(Saved entries)
————

(** C8: when the Connection is lost in a reachable state with N
    PendingRequests outstanding, that one step leaves the Connection
    disconnected with no PendingRequest outstanding and tells exactly
    the N waiting callers ConnectionLostError, nobody anything else;
    every request submitted afterwards is refused until the Connection
    is established again, and no reachable state has the Connection
    disconnected with a PendingRequest still outstanding. *)
Theorem connection_loss_rejects_all (s : state) :
  reachable s →
  let s' := (step s ConnectionLost).1 in
  let n := (step s ConnectionLost).2 in
  conn s' = disconnected ∧
  outstanding s' = [] ∧
  dom n = dom (pending s) ∧
  size n = length (outstanding s) ∧
  (∀ p, p ∈ outstanding s → n !! pr_id p = Some ConnectionLostError) ∧
  (∀ i o, n !! i = Some o →
          o = ConnectionLostError ∧ ∃ p, p ∈ outstanding s ∧ pr_id p = i) ∧
  (∀ es t, Established ∉ es →
           send (run s' es).1 t = ((run s' es).1, Refused) ∧
           outstanding (run s' es).1 = []) ∧
  (conn s = disconnected → outstanding s = []).
Proof.
  intros Hs s' n. pose proof (inv_reachable _ Hs) as Hinv.
  destruct (Hinv) as [Hkeys Hdown].
  split; [done|]. split; [done|].
  split; [apply dom_fmap_L|].
  split.
  { subst n. simpl. rewrite map_size_fmap. unfold outstanding.
    by rewrite length_fmap, length_map_to_list. }
  split.
  { intros p [k Hk]%elem_of_outstanding. subst n. simpl.
    destruct (Hkeys k p Hk) as [-> _]. by rewrite lookup_fmap, Hk. }
  split.
  { intros i o. subst n. simpl.
    intros (p & <- & Hp)%lookup_fmap_Some. split; [done|].
    exists p. split; [apply elem_of_outstanding; by exists i|].
    by destruct (Hkeys i p Hp). }
  split.
  { intros es t Hes.
    assert (Hr : reachable (run s' es).1)
      by (apply reachable_run; by constructor).
    assert (Hc : conn (run s' es).1 = disconnected
                 ∨ conn (run s' es).1 = connecting)
      by (apply down_until_established; [by left|done]).
    split.
    - unfold send. by destruct Hc as [-> | ->].
    - apply inv_reachable in Hr as [_ Hempty].
      unfold outstanding. by rewrite (Hempty Hc), map_to_list_empty. }
  intros Hc. unfold outstanding.
  rewrite Hdown; [|by left]. by rewrite map_to_list_empty.
Qed.
End correlator_claims.

(** ** A request the extension never answers *)

Section timeouts.
Import Bridge.
Local Open Scope N_scope.

Lemma elapsed_cons e es : elapsed (e :: es) = elapsed [e] + elapsed es.
Proof. destruct e; simpl; lia. Qed.

Lemma delivered_cons i (n : notices) ns :
  delivered i (n :: ns) =
  match n !! i with
  | Some o => o :: delivered i ns
  | None => delivered i ns
  end.
Proof. reflexivity. Qed.

(** An identifier that is not pending and lies below the counter is
    not notified and does not become pending again. *)
Lemma step_gone s e i :
  pending s !! i = None → i < next_id s →
  pending (step s e).1 !! i = None ∧ i < next_id (step s e).1 ∧
  (step s e).2 !! i = None.
Proof.
  intros Hi Hlt. destruct e as [payload t|j r|dt| | | |]; simpl.
  - unfold send. destruct (conn s); simpl; try done.
    split; [|split; [lia|done]].
    rewrite lookup_insert_ne; [done|lia].
  - destruct (pending s !! j) as [q|] eqn:Hj; simpl; [|done].
    assert (j ≠ i) by congruence.
    split; [|split; [done|]].
    + apply lookup_delete_None. by right.
    + by apply lookup_singleton_ne.
  - split; [|split; [done|]].
    + apply map_lookup_filter_None. by left.
    + rewrite lookup_fmap. apply fmap_None, map_lookup_filter_None. by left.
  - by destruct (conn s).
  - by destruct (conn s).
  - by destruct (conn s).
  - split; [done|]. split; [done|]. by rewrite lookup_fmap, Hi.
Qed.

Lemma step_conn_silent s e i :
  conn s = connected → silent_for i e = true →
  conn (step s e).1 = connected.
Proof.
  intros Hc Hq. destruct e as [payload t|j r|dt| | | |]; simpl in *;
    try discriminate; unfold send; rewrite ?Hc; try done.
  by destruct (pending s !! j).
Qed.

Lemma run_gone i es s :
  pending s !! i = None → i < next_id s → conn s = connected →
  forallb (silent_for i) es = true →
  conn (run s es).1 = connected ∧ pending (run s es).1 !! i = None ∧
  delivered i (run s es).2 = [].
Proof.
  revert s. induction es as [|e es IH]; intros s Hi Hlt Hc Hq; [done|].
  simpl in Hq. apply andb_prop in Hq as [He Hes].
  rewrite run_cons. cbn [fst snd]. rewrite delivered_cons.
  destruct (step_gone s e i Hi Hlt) as (Hi' & Hlt' & ->).
  apply IH; try done. by apply (step_conn_silent s e i).
Qed.

(** One step of a request that is waiting: it keeps waiting while its
    deadline lies ahead and is failed with TimeoutError by the step
    that reaches the deadline. *)
Lemma step_waiting s e i p :
  pending s !! i = Some p → now s < pr_deadline p → i < next_id s →
  silent_for i e = true →
  i < next_id (step s e).1 ∧
  now (step s e).1 = now s + elapsed [e] ∧
  ((now (step s e).1 < pr_deadline p ∧
    pending (step s e).1 !! i = Some p ∧ (step s e).2 !! i = None) ∨
   (pr_deadline p ≤ now (step s e).1 ∧
    pending (step s e).1 !! i = None ∧
    (step s e).2 !! i = Some TimeoutError)).
Proof.
  intros Hi Hnow Hlt Hq.
  destruct e as [payload t|j r|dt| | | |]; simpl in *; try discriminate.
  - unfold send. destruct (conn s); simpl;
      (split; [lia|]); (split; [lia|]); left;
      rewrite ?lookup_insert_ne by lia; done.
  - apply negb_true_iff, N.eqb_neq in Hq.
    destruct (pending s !! j) as [q|] eqn:Hj; simpl;
      (split; [lia|]); (split; [lia|]); left;
      rewrite ?lookup_delete_ne, ?lookup_singleton_ne by done; done.
  - split; [done|]. split; [lia|].
    destruct (decide (now s + dt < pr_deadline p)) as [Hlive|Hdead].
    + left. split; [done|]. split.
      * by apply map_lookup_filter_Some.
      * rewrite lookup_fmap. apply fmap_None, map_lookup_filter_None.
        right. intros q Hq'. simpl. simplify_eq. lia.
    + right. split; [lia|]. split.
      * apply map_lookup_filter_None. right. intros q Hq'. simpl.
        simplify_eq. lia.
      * rewrite lookup_fmap.
        assert (Hf : filter (λ kp, pr_deadline kp.2 ≤ now s + dt) (pending s)
                       !! i = Some p)
          by (apply map_lookup_filter_Some; split; [done|simpl; lia]).
        by rewrite Hf.
  - destruct (conn s); simpl; (split; [lia|]); (split; [lia|]); by left.
  - destruct (conn s); simpl; (split; [lia|]); (split; [lia|]); by left.
Qed.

————

Where a line of the data contains "payload", copy that line.

EXERCISE ANSWER
  intros Hi Hlt. destruct e as [payload t|j r|dt| | | |]; simpl.
  intros Hc Hq. destruct e as [payload t|j r|dt| | | |]; simpl in *;
  destruct e as [payload t|j r|dt| | | |]; simpl in *; try discriminate.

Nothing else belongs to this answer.